The blue waters of Malmok Beach: Aruba

Aruba is a very arid island. The contrast between tropical Caribbean dreams and the desert landscape couldn’t be any starker than it is on the coast, where cacti grow straight out of white beach sand.

The sheltered SW side of the island is famous for its beaches and snorkeling. Barret and I spent our first morning at Malmok Beach, which is smaller and quieter than the resort beaches further south.

A large iguana lounged against a white wall while turquoise-speckled Aruban Whiptails scurried out from the shadows. One accidentally grazed the top of my hand with its soft underbelly and scratchy nails.

Turquoise-spotted Aruban Whiptail lizard: Aruba

Along the coast pelicans swooped into schools of fish while small boats cast their anchor further out. The tour boat blasting dance music was named Putin Pleasure. I blinked twice and realized the palm tree logo in the font was meant to spell out Palm Pleasure.

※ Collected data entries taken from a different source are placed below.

(** C23: the handshake looks at the fields a report claims, the verification only at its
    [data], and nothing compares the two. Take any report that is accepted anywhere, for
    instance one relayed from another machine, any key and any measurement: the certificate
    made from its [data] and the claims the client wants completes the handshake with the
    measurement pinned, and the request reports a valid attestation; likewise the report is
    accepted as the answer to any nonce. *)
Theorem relayed_report_accepted
    `{Hex, SerdeJson, DerOctets, X509Parser, Sha2, SevCrate, OpenSsl} {W}
    `{Host W, Web W, Reqwest W, Rcgen W} g product v (w1 w' : W) p k m value der :
  accepted g product w1 v w' →
  let f := mk_report SevSnp (ar_data g) (key_report_data (public_key_raw k)) m in
  encode_attestation_extension f = Ok value →
  self_signed p [(ATTESTATION_OID, value)] k = inr der →
  verify_server_cert der (new_verifier (Some m)) =
    (Ok tt, mk_verifier (Some f) (Some m)) ∧
  (∀ url w r body, client_build = inr tt →
     client_send verify_server_cert (mk_client_request url None) (new_verifier (Some m)) w =
       (inr r, mk_verifier (Some f) (Some m), w1) → cr_text r = inr body →
     attested_request url product (Some m) w =
       (Ok (mk_attested true (vr_summary v) (slice 0x90 0xC0 (ar_data g)) (cr_status r) body),
        w')) ∧
  ∀ nonce, length nonce = 32%nat →
    let answer := mk_report SevSnp (ar_data g) (pad64 nonce) m in
    take 32 (ar_report_data answer) = nonce ∧
    verify_sev_snp_report answer product w1 = (Ok v, w').
Proof.
  intros Hg f Henc Hder. destruct (accepted_result _ _ _ _ _ Hg) as [Hv Hm].
  assert (∀ t rd ms, verify_sev_snp_report (mk_report t (ar_data g) rd ms) product w1 = (Ok v, w'))
    as Hver by (intros; apply accepted_verify in Hg; exact Hg).
  split_and!.
  - apply verify_of_claims. by eapply self_made_claims; [..|intros ? [= <-]].
  - intros url w r body Hb Hs Ht. unfold attested_request, build_attested_client.
    rewrite Hb. rewrite (bind_Ok _ _ _ tt w) by done.
    rewrite (bind_Ok _ _ _ (r, mk_verifier (Some f) (Some m)) w1)
      by (unfold send_attested; by rewrite Hs).
    rewrite Ht. rewrite (bind_Ok _ _ _ body w1) by done.
    rewrite (bind_Ok _ _ _ f w1) by done.
    rewrite (bind_Ok _ _ _ v w') by (apply with_context_Ok, Hver).
    by rewrite Hv, Hm.
  - intros nonce Hl answer. split; [|apply Hver]. simpl. unfold pad64.
    by rewrite take_app_length'.
Qed.

(** A server that relays the honest report under its own key, to a client that pins a
    measurement no signed report has. *)
Lemma relayed_report_accepted_witness :
  let m := replicate 48 xee in
  let f := mk_report SevSnp (ar_data honest_report) (key_report_data [sim_key]) m in
  let der : bytes := sim_key :: x04 :: to_bytes (json_print (report_json f)) in
  let w := mk_sim {["server_cert"%string := of_bytes der]} []
             (mk_output true "hello" "" :: sim_kds) [] 0 [] in
  ∃ resp w', attested_request "https://vm" "Milan" (Some m) w = (Ok resp, w') ∧
    attestation_valid resp = true ∧ att_measurement resp ≠ m.
Proof.
  intros m f der w.
  set (w1 := mk_sim (sim_files w) [] sim_kds [] 0 [("REQUEST", ["https://vm"])]%string).
  assert (is_ok (verify_sev_snp_report honest_report "Milan" w1).1 = true) as Hok
    by (vm_compute; reflexivity).
  destruct (verify_sev_snp_report honest_report "Milan" w1) as [[v|e|q] w'] eqn:Hrun;
    [|discriminate..].
  apply verify_accepted in Hrun.
  destruct (relayed_report_accepted honest_report "Milan" v w1 w' sim_params sim_key m
              (x04 :: to_bytes (json_print (report_json f))) der Hrun) as (Hhs & Hreq & _);
    [reflexivity|reflexivity|].
  eexists _, w'. split; [|split].
  - apply (Hreq "https://vm"%string w (mk_client_response 200 (inr "hello"%string)) "hello"%string);
      [reflexivity| |reflexivity].
    unfold client_send, sim_reqwest, sim_send, w. simpl.
    rewrite lookup_singleton_eq, to_of_bytes. fold der. by rewrite Hhs.
  - reflexivity.
  - vm_compute. discriminate.
Defined.

(** ** Secrets *)

(** What one injection request does, on every exit: it is refused without effect when
    secrets were injected before (409) or when the request is invalid (400); when the
    directory cannot be made nothing is written (500); a failed write closes the guard
    (500); success closes it and every secret is in its file (200). No file other than
    [/tmp/secrets/key] of a requested key changes, and such a key is one path component. *)
Theorem inject_secret_outcomes {W} `{HostFs W} secrets m (w : W) :
  (∃ resp m' w', inject_secret_handler secrets (m, w) = (Some resp, (m', w')) ∧
    inject_outcome secrets m w resp m' w') ∧
  (secrets_ok secrets → ∀ k v, secrets !! k = Some v →
     secret_path k = (SECRETS_DIR ++ "/" ++ k)%str ∧ lacks "/"%char k ∧ lacks "."%char k).
Proof.
  split; [apply handler_outcome|].
  intros [_ Hok] k v Hk. destruct (Hok k v Hk) as [Hs _].
  destruct (safe_key_lacks k Hs). split_and!; [by apply secret_path_safe|done..].
Qed.

Lemma inject_secret_outcomes_witness :
  let secrets : gmap string string := {["luks"%string := "hunter2"%string]} in
  secrets_ok secrets ∧ secret_path "luks" = "/tmp/secrets/luks"%string ∧
  ∃ resp m' w', inject_secret_handler secrets (INJECTION_LOCK, empty_sim) = (Some resp, (m', w')).
Proof.
  intros secrets. destruct (inject_secret_outcomes secrets INJECTION_LOCK empty_sim)
    as [(resp & m' & w' & Hr & _) Hpath].
  assert (secrets_ok secrets) as Hok.
  { split; [vm_compute; lia|]. intros k v Hk. apply lookup_singleton_Some in Hk as [<- <-].
    repeat split; vm_compute; congruence. }
  split; [exact Hok|]. split; [|eauto].
  exact (proj1 (Hpath Hok "luks"%string "hunter2"%string (lookup_singleton_eq _ _))).
Defined.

View of the Boca Prins Beach: Arikok National Park, Aruba

The NE side of Aruba has pounding waves and a jagged coastline reminiscent of shards of glass. A good portion of this coastline belongs to the Arikok National Park. The relentless sun beats down year round and is the reason only stray goats cross this desert landscape on foot. A rental car is the best way to visit to Arikok.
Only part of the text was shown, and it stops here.